EXERCISE GOAL => From the listing below, pick out each line with the word "unfold".

MATERIAL SHOWN =>
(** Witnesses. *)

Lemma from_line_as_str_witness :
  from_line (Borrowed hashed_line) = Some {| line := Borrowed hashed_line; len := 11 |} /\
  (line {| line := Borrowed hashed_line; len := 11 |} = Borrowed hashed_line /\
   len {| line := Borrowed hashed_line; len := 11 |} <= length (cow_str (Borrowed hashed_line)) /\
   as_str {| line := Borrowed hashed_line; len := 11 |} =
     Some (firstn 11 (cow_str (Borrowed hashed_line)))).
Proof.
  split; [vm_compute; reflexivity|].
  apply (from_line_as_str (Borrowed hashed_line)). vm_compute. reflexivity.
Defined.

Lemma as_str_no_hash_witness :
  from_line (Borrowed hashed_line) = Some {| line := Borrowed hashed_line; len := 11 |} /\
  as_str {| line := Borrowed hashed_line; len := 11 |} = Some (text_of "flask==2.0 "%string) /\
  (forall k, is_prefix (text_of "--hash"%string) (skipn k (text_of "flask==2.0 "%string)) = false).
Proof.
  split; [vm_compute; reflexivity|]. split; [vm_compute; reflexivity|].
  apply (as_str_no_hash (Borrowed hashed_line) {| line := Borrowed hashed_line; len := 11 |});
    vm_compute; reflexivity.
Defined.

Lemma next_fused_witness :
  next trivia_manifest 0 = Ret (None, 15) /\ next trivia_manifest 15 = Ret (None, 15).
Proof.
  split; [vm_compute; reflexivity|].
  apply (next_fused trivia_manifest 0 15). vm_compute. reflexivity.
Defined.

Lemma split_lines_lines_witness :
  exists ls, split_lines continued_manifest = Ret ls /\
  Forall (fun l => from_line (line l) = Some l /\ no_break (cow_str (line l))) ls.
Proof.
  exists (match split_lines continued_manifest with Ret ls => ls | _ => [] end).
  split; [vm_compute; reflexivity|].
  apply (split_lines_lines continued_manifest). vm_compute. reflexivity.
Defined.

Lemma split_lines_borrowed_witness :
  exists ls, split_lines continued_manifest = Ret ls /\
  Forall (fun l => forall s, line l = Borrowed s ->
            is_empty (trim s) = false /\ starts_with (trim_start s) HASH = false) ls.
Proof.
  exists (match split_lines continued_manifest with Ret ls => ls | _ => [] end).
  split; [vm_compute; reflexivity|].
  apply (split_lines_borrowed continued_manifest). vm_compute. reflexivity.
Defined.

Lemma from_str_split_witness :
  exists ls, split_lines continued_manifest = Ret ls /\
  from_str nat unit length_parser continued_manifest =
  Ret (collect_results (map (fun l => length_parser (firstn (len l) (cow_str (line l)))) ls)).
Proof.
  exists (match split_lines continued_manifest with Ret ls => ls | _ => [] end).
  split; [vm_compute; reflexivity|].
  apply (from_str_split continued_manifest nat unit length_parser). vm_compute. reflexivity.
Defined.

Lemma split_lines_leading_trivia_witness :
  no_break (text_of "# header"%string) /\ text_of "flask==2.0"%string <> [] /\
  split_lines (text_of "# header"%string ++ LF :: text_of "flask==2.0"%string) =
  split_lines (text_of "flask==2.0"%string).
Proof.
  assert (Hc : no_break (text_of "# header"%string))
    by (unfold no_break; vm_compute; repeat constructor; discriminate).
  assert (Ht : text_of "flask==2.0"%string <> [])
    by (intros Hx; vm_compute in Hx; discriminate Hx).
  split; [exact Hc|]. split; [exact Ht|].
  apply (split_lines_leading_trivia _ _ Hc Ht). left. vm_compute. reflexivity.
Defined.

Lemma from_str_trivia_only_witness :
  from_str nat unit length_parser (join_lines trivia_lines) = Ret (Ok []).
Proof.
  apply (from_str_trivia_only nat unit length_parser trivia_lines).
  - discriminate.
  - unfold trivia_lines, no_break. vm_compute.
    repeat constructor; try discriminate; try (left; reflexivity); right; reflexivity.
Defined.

EXERCISE RESULT =>
    by (unfold no_break; vm_compute; repeat constructor; discriminate).
  - unfold trivia_lines, no_break. vm_compute.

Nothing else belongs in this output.